Papers: 23 Nov 2019 - 29 Nov 2019

Animal Studies, Pharmacology/Drug Development

2019 Nov 20

Sci Transl Med



Editor's Pick

Selective activation of TWIK-related acid-sensitive K 3 subunit-containing channels is analgesic in rodent models.


Liao P, Qiu Y, Mo Y, Fu J, Song Z, Huang L, Bai S, Wang Y, Zhu J-J, Tian F, Chen Z, Pan N, Sun E-Y, Yang L, Lan X, Chen Y, Huang D, Sun P, Zhao L, Yang D, et al.
Sci Transl Med. 2019 Nov 20; 11(519).
PMID: 31748231.


The paucity of selective agonists for TWIK-related acid-sensitive K 3 (TASK-3) channel, a member of two-pore domain K (K2P) channels, has contributed to our limited understanding of its biological functions.
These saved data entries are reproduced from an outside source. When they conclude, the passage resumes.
(** * Further properties of the nodes *)

Lemma load_profile_raises (profiles_dir : gmap string file)
    (profile_name : string) (e : exn) :
  load_profile profiles_dir profile_name = Raised e →
  ∃ msg, Z2J_BatchGenerator.exn_str e = Some msg ∧
         (e = FileNotFoundError msg ∨ e = ValueError msg ∨ e = JSONDecodeError msg).
Proof.
  unfold load_profile.
  destruct (profiles_dir !! profile_name) as [[msg | profile] |].
  - intros [= <-]. exists msg. cbn. eauto.
  - destruct (templates profile); [destruct (pools profile) |];
      try discriminate; intros [= <-]; eexists; cbn; eauto.
  - intros [= <-]. eexists. cbn. eauto.
Qed.

Lemma load_profile_never_unmodelled (profiles_dir : gmap string file)
    (profile_name : string) :
  load_profile profiles_dir profile_name ≠ Unmodelled.
Proof.
  unfold load_profile.
  destruct (profiles_dir !! profile_name) as [[msg | profile] |];
    try discriminate.
  destruct (templates profile); [destruct (pools profile) |]; discriminate.
Qed.

Lemma generate_with_profile
    (DEFAULT_PROFILE : string) (profiles_dir : gmap string file)
    (cache : gmap string Profile) (seed prompt_index : Z)
    (profile : option string) (prefix suffix : string) (data : Profile) :
  cache !! default DEFAULT_PROFILE profile = Some data ∨
  (cache !! default DEFAULT_PROFILE profile = None ∧
   load_profile profiles_dir (default DEFAULT_PROFILE profile) = Returned data) →
  Zero2JSONBaseNode.generate DEFAULT_PROFILE profiles_dir cache
    seed prompt_index profile prefix suffix =
  (<[default DEFAULT_PROFILE profile := data]> cache,
   generate_prompt seed prompt_index data
   ≫= λ prompt, mret (prefix +:+ prompt +:+ suffix)).
Proof.
  intros Hsource. unfold Zero2JSONBaseNode.generate. cbv zeta.
  assert (∀ m : M string,
            (m ≫= λ prompt,
                 mret (if Zero2JSONBaseNode.truthy prefix
                          || Zero2JSONBaseNode.truthy suffix
                       then prefix +:+ prompt +:+ suffix else prompt)) =
            (m ≫= λ prompt, mret (prefix +:+ prompt +:+ suffix))) as Hdecorate.
  { intros m. apply bind_ext. intros prompt. now rewrite decorate. }
  destruct Hsource as [Hhit | [Hmiss Hload]].
  - rewrite Hhit. cbv beta iota. rewrite Hhit. cbn [subscript].
    rewrite insert_id by exact Hhit. f_equal.
    rewrite bind_mret_l. apply Hdecorate.
  - rewrite Hmiss, Hload. cbv beta iota. rewrite lookup_insert_eq.
    cbn [subscript]. f_equal. rewrite bind_mret_l. apply Hdecorate.
Qed.

(** X11: when the profile is not cached, and either nothing exists under
    its plain file name, or its file is not JSON, or its file is a JSON
    object without the key [templates] or without the key [pools],
    [generate] does not raise: it returns the bracketed error text with the
    message of that failure, creates no hasher and leaves the cache as it
    was, so a later call tries to load again. *)
Theorem generate_reports_load_failure
    (DEFAULT_PROFILE : string) (profiles_dir : gmap string file)
    (cache : gmap string Profile) (seed prompt_index : Z)
    (profile : option string) (prefix suffix msg : string) :
  cache !! default DEFAULT_PROFILE profile = None →
  (profiles_dir !! default DEFAULT_PROFILE profile = None ∧
   entry_name (default DEFAULT_PROFILE profile) = true ∧
   msg = "Profile not found: " +:+ default DEFAULT_PROFILE profile) ∨
  profiles_dir !! default DEFAULT_PROFILE profile = Some (Malformed msg) ∨
  (∃ p, profiles_dir !! default DEFAULT_PROFILE profile = Some (Document p) ∧
        templates p = None ∧
        msg = "Profile " +:+ default DEFAULT_PROFILE profile
              +:+ " missing 'templates' field") ∨
  (∃ p, profiles_dir !! default DEFAULT_PROFILE profile = Some (Document p) ∧
        is_Some (templates p) ∧ pools p = None ∧
        msg = "Profile " +:+ default DEFAULT_PROFILE profile
              +:+ " missing 'pools' field") →
  Zero2JSONBaseNode.generate DEFAULT_PROFILE profiles_dir cache
    seed prompt_index profile prefix suffix =
  (cache,
   ([], Returned ("[Error loading profile '"
                  +:+ default DEFAULT_PROFILE profile +:+ "': "
                  +:+ msg +:+ "]"))).
Proof.
  intros Hmiss Hcause.
  unfold Zero2JSONBaseNode.generate, load_profile. cbv zeta. rewrite Hmiss.
  destruct Hcause
    as [(Hnone & _ & ->) | [Hbad | [(p & Hdoc & Hts & ->)
                                   | (p & Hdoc & [ts Hts] & Hps & ->)]]].
  - rewrite Hnone. reflexivity.
  - rewrite Hbad. reflexivity.
  - rewrite Hdoc, Hts. reflexivity.
  - rewrite Hdoc, Hts, Hps. reflexivity.
Qed.

Lemma generate_reports_load_failure_witness :
  (∅ : gmap string Profile) !! default "default.json" None = None ∧
  (∅ : gmap string file) !! default "default.json" None = None ∧
  entry_name (default "default.json" None) = true ∧
  Zero2JSONBaseNode.generate "default.json" ∅ ∅ 1 2 None "pre" "post" =
  (∅, ([], Returned ("[Error loading profile '"
                     +:+ default "default.json" None +:+ "': "
                     +:+ ("Profile not found: " +:+ default "default.json" None)
                     +:+ "]"))).
Proof.
  assert ((∅ : gmap string Profile) !! default "default.json" None = None)
    as Hmiss by reflexivity.
  assert ((∅ : gmap string file) !! default "default.json" None = None)
    as Hnone by reflexivity.
  assert (entry_name (default "default.json" None) = true) as Hname
    by reflexivity.
  split; [exact Hmiss |]. split; [exact Hnone |]. split; [exact Hname |].
  exact (generate_reports_load_failure
           "default.json" ∅ ∅ 1 2 None "pre" "post" _ Hmiss
           (or_introl (conj Hnone (conj Hname eq_refl)))).
Defined.

(** X12: [generate] never removes or changes a cache entry: the cache it
    leaves behind extends the one it found, whatever the inputs. *)
Theorem generate_cache_grows
    (DEFAULT_PROFILE : string) (profiles_dir : gmap string file)
    (cache : gmap string Profile) (seed prompt_index : Z)
    (profile : option string) (prefix suffix : string) :
  cache ⊆ fst (Zero2JSONBaseNode.generate DEFAULT_PROFILE profiles_dir cache
                 seed prompt_index profile prefix suffix).
Proof.
  unfold Zero2JSONBaseNode.generate. cbv zeta.
  destruct (cache !! default DEFAULT_PROFILE profile) as [data |] eqn:Hcache.
  - reflexivity.
  - destruct (load_profile profiles_dir (default DEFAULT_PROFILE profile))
      as [data | [] |]; cbn [fst]; try reflexivity.
    now apply insert_subseteq.
Qed.

(** X13: a cached profile is never reloaded: when the cache has an entry
    for the profile name, [generate] renders that entry and gives the same
    result whatever the profiles directory holds (a changed, broken or
    deleted file goes unnoticed), and returns the cache unchanged. *)
Theorem generate_uses_cached_profile
    (DEFAULT_PROFILE : string) (profiles_dir profiles_dir' : gmap string file)
    (cache : gmap string Profile) (seed prompt_index : Z)
    (profile : option string) (prefix suffix : string) (data : Profile) :
  cache !! default DEFAULT_PROFILE profile = Some data →
  Zero2JSONBaseNode.generate DEFAULT_PROFILE profiles_dir cache
    seed prompt_index profile prefix suffix =
  Zero2JSONBaseNode.generate DEFAULT_PROFILE profiles_dir' cache
    seed prompt_index profile prefix suffix ∧
  Zero2JSONBaseNode.generate DEFAULT_PROFILE profiles_dir cache
    seed prompt_index profile prefix suffix =
  (cache,
   generate_prompt seed prompt_index data
   ≫= λ prompt, mret (prefix +:+ prompt +:+ suffix)).
Proof.
  intros Hhit.
  rewrite (generate_with_profile DEFAULT_PROFILE profiles_dir cache seed
             prompt_index profile prefix suffix data (or_introl Hhit)).
  rewrite (generate_with_profile DEFAULT_PROFILE profiles_dir' cache seed
             prompt_index profile prefix suffix data (or_introl Hhit)).
  rewrite insert_id by exact Hhit. split; reflexivity.
Qed.

Lemma generate_uses_cached_profile_witness :
  ({["p.json" := plain]} : gmap string Profile)
    !! default "default.json" (Some "p.json") = Some plain ∧
  Zero2JSONBaseNode.generate "default.json"
    {["p.json" := Document unknown_slot]} {["p.json" := plain]}
    1 2 (Some "p.json") "" "" =
  Zero2JSONBaseNode.generate "default.json"
    ∅ {["p.json" := plain]} 1 2 (Some "p.json") "" "".
Proof.
  assert (({["p.json" := plain]} : gmap string Profile)
            !! default "default.json" (Some "p.json") = Some plain) as Hhit
    by (vm_compute; reflexivity).
  split; [exact Hhit |].
  exact (proj1 (generate_uses_cached_profile
                  "default.json" {["p.json" := Document unknown_slot]} ∅
                  {["p.json" := plain]} 1 2 (Some "p.json") "" "" plain Hhit)).
Defined.
(** February 2026 starts on a Sunday and has 28 days: its grid has four
    rows, neither 35 nor 42 cells. *)
Lemma calendarDays_feb_2026_28_cells :
  ∃ grid, calendarDays 0 (Date_ymd 0 2026 1 1) = Some grid
          ∧ length grid = 28%nat
          ∧ ¬ (length grid = 35%nat ∨ length grid = 42%nat).
Proof.
  eexists. split; [vm_compute; reflexivity|]. split; [reflexivity|].
  cbn. lia.
Qed.

(** ** Coverage of the grid by the fetched weeks (claim C1) *)

Section CoverageClaims.

Import JSDate.

Variable tz : Z.

Lemma getDay_Date_ymd y m date :
  getDay tz (Date_ymd tz y m date) = (MakeDay (MakeFullYear y) m date + 4) mod 7.
Proof. by rewrite getDay_localDay, localDay_Date_ymd. Qed.

Lemma elem_of_daysFrom start n i :
  0 ≤ i < Z.of_nat n → addDays start i ∈ daysFrom start n.
Proof.
  intros Hi. unfold daysFrom. apply list_elem_of_fmap.
  exists (Z.to_nat i). split; [by rewrite Z2Nat.id by lia|].
  apply elem_of_seq. lia.
Qed.

Lemma elem_of_daysFrom_inv start n d :
  d ∈ daysFrom start n → ∃ i, d = addDays start i ∧ 0 ≤ i < Z.of_nat n.
Proof.
  unfold daysFrom. intros (i & -> & Hi)%list_elem_of_fmap.
  apply elem_of_seq in Hi. exists (Z.of_nat i). split; [done|lia].
Qed.

(** The planner returns a grid and six offsets for every displayed month
    and every clock. *)
Lemma planner_total now c :
  ∃ grid weeks,
    calendarDays tz c = Some grid ∧ weeksToFetch tz now grid = Some weeks
    ∧ length weeks = 6%nat.
Proof.
  pose proof (gridLength_pos tz c) as Hp.
  exists (daysFrom (gridStart tz c) (Z.to_nat (gridLength tz c))).
  destruct (Z.to_nat (gridLength tz c)) as [|n] eqn:En; [lia|].
  destruct (weeksToFetch_sunday tz now (gridStart tz c)
              (daysFrom (addDays (gridStart tz c) 1) n)
              (getDay_gridStart tz c) (atMidnight_gridStart tz c))
    as (k & Hw & _).
  rewrite <- daysFrom_cons in Hw. eexists. rewrite <- En.
  split; [apply calendarDays_eq|]. rewrite En. split; [exact Hw|done].
Qed.

(** The grid of every month of six rows: its last six days, Monday to
    Saturday of the sixth row, are in none of the requested weeks. *)
Lemma six_row_grid_not_covered now c grid weeks i :
  gridLength tz c = 42 →
  calendarDays tz c = Some grid → weeksToFetch tz now grid = Some weeks →
  36 ≤ i < 42 →
  addDays (gridStart tz c) i ∈ grid
  ∧ fetched tz now weeks (addDays (gridStart tz c) i) = false.
Proof.
  intros Hn Hg Hw Hi. rewrite calendarDays_eq in Hg. injection Hg as <-.
  split; [apply elem_of_daysFrom; lia|].
  apply not_true_is_false. rewrite (grid_day_fetched_iff tz now c weeks i Hw); lia.
Qed.
(** ** Claims about [fbm_covariance_grid] *)

(** C1.  On a one-axis grid [t] of length [N] and with [0 < H < 1],
    [fbm_covariance_grid] returns an [N] by [N] matrix whose entry [(i, j)]
    is [0.5 * (|t_i|^{2H} + |t_j|^{2H} - |t_i - t_j|^{2H})]; the matrix is
    symmetric. *)
Theorem fbm_covariance_grid_kernel (t : list R) (H : R) :
  0 < H < 1 ->
  exists C,
    fbm_covariance_grid (array1d t) H = Ok C
    /\ nrows C = length t /\ ncols C = length t
    /\ length (mdata C) = (length t * length t)%nat
    /\ (forall i j, (i < length t)%nat -> (j < length t)%nat ->
          mget C i j
          = 0.5 * (np_power (Rabs (nth i t 0)) (2 * H)
                   + np_power (Rabs (nth j t 0)) (2 * H)
                   - np_power (Rabs (nth i t 0 - nth j t 0)) (2 * H)))
    /\ (forall i j, (i < length t)%nat -> (j < length t)%nat ->
          mget C i j = mget C j i).
Proof.
  intros HH.
  destruct (fbm_covariance_grid_entries t H HH)
    as (C & HC & Hr & Hc & Hlen & Hent).
  exists C. repeat split; auto.
  intros i j Hi Hj. rewrite !Hent by assumption. apply R_H_sym.
Qed.

Lemma fbm_covariance_grid_kernel_witness :
  exists C,
    fbm_covariance_grid (array1d [0; 1; 3]) (1 / 4) = Ok C
    /\ nrows C = 3%nat /\ ncols C = 3%nat.
Proof.
  destruct (fbm_covariance_grid_kernel [0; 1; 3] (1 / 4) ltac:(lra))
    as (C & HC & Hr & Hc & _).
  exists C. auto.
Defined.

(** C6, in exact arithmetic.  With [H = 0.5] and a grid without negative
    entries, every entry of the covariance matrix is [min(t_i, t_j)] when
    the operations are those of the real numbers. *)
Theorem fbm_covariance_grid_brownian (t : list R) :
  (forall x, In x t -> 0 <= x) ->
  exists C,
    fbm_covariance_grid (array1d t) (1 / 2) = Ok C
    /\ forall i j, (i < length t)%nat -> (j < length t)%nat ->
         mget C i j = Rmin (nth i t 0) (nth j t 0).
Proof.
  intros Hpos.
  destruct (fbm_covariance_grid_entries t (1 / 2) ltac:(lra))
    as (C & HC & _ & _ & _ & Hent).
  exists C. split; auto.
  intros i j Hi Hj. rewrite Hent by assumption.
  apply R_H_half; apply Hpos, nth_In; assumption.
Qed.

Lemma fbm_covariance_grid_brownian_witness :
  exists C,
    fbm_covariance_grid (array1d [0; 2; 5]) (1 / 2) = Ok C
    /\ mget C 1 2 = Rmin 2 5.
Proof.
  destruct (fbm_covariance_grid_brownian [0; 2; 5]) as (C & HC & Hent).
  - simpl. intros x [<-|[<-|[<-|[]]]]; lra.
  - exists C. split; auto. apply (Hent 1%nat 2%nat); simpl; lia.
Defined.

(** C6 as the specification words it, an equality of the entries that
    the program returns, fails in binary64: on the grid
    [[0.1, 0.2, 0.3]] (the binary64 values nearest to these) the entry
    [(0, 1)] is [0.10000000000000002], one unit in the last place above
    [min(0.1, 0.2) = 0.1], because [0.1 + 0.2] is rounded up; so is the
    entry [(0, 2)]. *)
Lemma fbm_covariance_grid_brownian_rounded :
  let t := [0x1.999999999999ap-4; 0x1.999999999999ap-3;
            0x1.3333333333333p-2]%float in
  (2 * 0.5 = 1)%float
  /\ brownian_grid_b64 t
     = [[0x1.999999999999ap-4; 0x1.999999999999bp-4; 0x1.999999999999bp-4];
        [0x1.999999999999bp-4; 0x1.999999999999ap-3; 0x1.999999999999ap-3];
        [0x1.999999999999bp-4; 0x1.999999999999ap-3;
         0x1.3333333333333p-2]]%float
  /\ brownian_entry_b64 0x1.999999999999ap-4 0x1.999999999999ap-3
     <> min_b64 0x1.999999999999ap-4 0x1.999999999999ap-3.
Proof.
  cbv zeta. split; [reflexivity|]. split; [vm_compute; reflexivity|].
  intros E.
  apply (f_equal (fun x =>
           PrimFloat.eqb x
             (min_b64 0x1.999999999999ap-4 0x1.999999999999ap-3))) in E.
  vm_compute in E. discriminate E.
Qed.

(** C9 as the specification words it, [C[i][i] = t_i^{2H}], fails on a
    negative grid point: at [t = [-1]] and [H = 0.5] the diagonal entry is
    [|-1|^1 = 1] while [(-1)^1 = -1]. *)
Lemma fbm_covariance_grid_diagonal_signed_fails :
  exists C,
    fbm_covariance_grid (array1d [-1]) (1 / 2) = Ok C
    /\ mget C 0 0 = 1
    /\ np_power (nth 0 [-1] 0) (2 * (1 / 2)) = -1
    /\ mget C 0 0 <> np_power (nth 0 [-1] 0) (2 * (1 / 2)).
Proof.
  destruct (fbm_covariance_grid_entries [-1] (1 / 2) ltac:(lra))
    as (C & HC & _ & _ & _ & Hent).
  exists C. split; auto.
  assert (E1 : mget C 0 0 = 1).
  { rewrite (Hent 0%nat 0%nat) by (simpl; lia). simpl nth.
    rewrite R_H_diag by lra.
    replace (2 * (1 / 2)) with 1 by lra.
    rewrite np_power_1 by apply Rabs_pos.
    rewrite Rabs_left; lra. }
  assert (E2 : np_power (nth 0 [-1] 0) (2 * (1 / 2)) = -1).
  { simpl nth. replace (2 * (1 / 2)) with 1 by lra.
    apply np_power_neg_1; lra. }
  repeat split; auto. rewrite E1, E2. lra.
Qed.

(** C9, amended.  The diagonal entry is [|t_i|^{2H}]; it is [t_i^{2H}]
    wherever [t_i] is not negative. *)
Theorem fbm_covariance_grid_diagonal (t : list R) (H : R) :
  0 < H < 1 ->
  exists C,
    fbm_covariance_grid (array1d t) H = Ok C
    /\ forall i, (i < length t)%nat ->
         mget C i i = np_power (Rabs (nth i t 0)) (2 * H)
         /\ (0 <= nth i t 0 -> mget C i i = np_power (nth i t 0) (2 * H)).
Proof.
  intros HH.
  destruct (fbm_covariance_grid_entries t H HH)
    as (C & HC & _ & _ & _ & Hent).
  exists C. split; auto.
  intros i Hi. rewrite Hent by assumption.
  rewrite R_H_diag by lra. split; auto.
  intros Hpos. now rewrite Rabs_pos_eq.
Qed.

Lemma fbm_covariance_grid_diagonal_witness :
  exists C,
    fbm_covariance_grid (array1d [-1; 2]) (1 / 4) = Ok C
    /\ mget C 0 0 = np_power (Rabs (-1)) (2 * (1 / 4)).
Proof.
  destruct (fbm_covariance_grid_diagonal [-1; 2] (1 / 4) ltac:(lra))
    as (C & HC & Hd).
  exists C. split; auto. apply (Hd 0%nat). simpl; lia.
Defined.

(** C10.  On the empty grid [fbm_covariance_grid] returns the matrix with
    no row and no column, and on every array with one axis it returns a
    matrix: with [H] in the open unit interval no [raise] is reached. *)
Theorem fbm_covariance_grid_empty (H : R) :
  0 < H < 1 ->
  fbm_covariance_grid (array1d []) H
  = Ok {| nrows := 0; ncols := 0; mdata := [] |}
  /\ forall t, ndim t = 1%nat ->
       returns (fbm_covariance_grid t H)
       /\ ~ raises (fbm_covariance_grid t H).
Proof.
  intros HH. split.
  - unfold fbm_covariance_grid.
    change (ndim (array1d [])) with 1%nat. simpl negb at 1. cbv iota.
    apply in_unit_interval_true in HH as ->. reflexivity.
  - intros t Hd. split.
    + now apply fbm_covariance_grid_returns.
    + rewrite fbm_covariance_grid_raises. tauto.
Qed.

Lemma fbm_covariance_grid_empty_witness :
  fbm_covariance_grid (array1d []) (1 / 2)
  = Ok {| nrows := 0; ncols := 0; mdata := [] |}.
Proof.
  apply (fbm_covariance_grid_empty (1 / 2)). lra.
Defined.

(** ** The grid *)

Lemma linspace_unfold (T : R) (n : nat) :
  (1 <= n)%nat ->
  linspace 0 T (S n) = map (fun i => INR i * T / INR n) (seq 0 n) ++ [T].
Proof.
  intros Hn. unfold linspace.
  replace (S n - 1)%nat with n by lia.
  destruct (Nat.ltb_spec 0 n) as [_|]; [|lia].
  destruct (Nat.ltb_spec 1 (S n)) as [_|]; [|lia].
  assert (Hn0 : INR n <> 0) by (apply not_0_INR; lia).
  rewrite seq_S. cbn [Nat.add].
  destruct (Req_dec_T ((T - 0) / INR n) 0);
    rewrite !map_app; cbn [map]; rewrite removelast_last;
    rewrite !map_map; f_equal; apply map_ext; intros i; field; assumption.
Qed.

Lemma linspace_length (T : R) (n : nat) :
  (1 <= n)%nat -> length (linspace 0 T (S n)) = S n.
Proof.
  intros Hn. rewrite linspace_unfold by assumption.
  rewrite length_app, length_map, length_seq. simpl. lia.
Qed.

Lemma linspace_nth (T : R) (n i : nat) :
  (1 <= n)%nat -> (i <= n)%nat ->
  nth i (linspace 0 T (S n)) 0 = INR i * T / INR n.
Proof.
  intros Hn Hi. rewrite linspace_unfold by assumption.
  assert (Hn0 : INR n <> 0) by (apply not_0_INR; lia).
  destruct (Nat.eq_dec i n) as [->|Hne].
  - rewrite app_nth2 by (rewrite length_map, length_seq; lia).
    rewrite length_map, length_seq, Nat.sub_diag. simpl. field. assumption.
  - rewrite app_nth1 by (rewrite length_map, length_seq; lia).
    rewrite nth_tabulate_row by lia. reflexivity.
Qed.

(** ** One-axis operations *)

Lemma slice_to_firstn {A : Type} (k : Z) (a : list A) :
  (0 <= k)%Z -> slice_to k a = firstn (Z.to_nat k) a.
Proof.
  intros Hk. unfold slice_to.
  destruct (Z.ltb_spec k 0); [lia|reflexivity].
Qed.

Lemma take_ok (a : list R) (idx : list nat) :
  (forall j, In j idx -> (j < length a)%nat) ->
  take a idx = Ok (map (fun j => nth j a 0) idx).
Proof.
  intros Hin. unfold take.
  replace (forallb _ idx) with true; auto.
  symmetry. apply forallb_forall. intros j Hj.
  apply Nat.ltb_lt. auto.
Qed.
By targeting a druggable transmembrane cavity using a structure-based drug design approach, we discovered a biguanide compound, CHET3, as a highly selective allosteric activator for TASK-3-containing K2P channels, including TASK-3 homomers and TASK-3/TASK-1 heteromers. CHET3 displayed potent analgesic effects in vivo in a variety of acute and chronic pain models in rodents that could be abolished pharmacologically or by genetic ablation of TASK-3. We further found that TASK-3-containing channels anatomically define a unique population of small-sized, transient receptor potential cation channel subfamily M member 8 (TRPM8)-, transient receptor potential cation channel subfamily V member 1 (TRPV1)-, or tyrosine hydroxylase (TH)-positive nociceptive sensory neurons and functionally regulate their membrane excitability, supporting CHET3 analgesic effects in thermal hyperalgesia and mechanical allodynia under chronic pain. Overall, our proof-of-concept study reveals TASK-3-containing K2P channels as a druggable target for treating pain.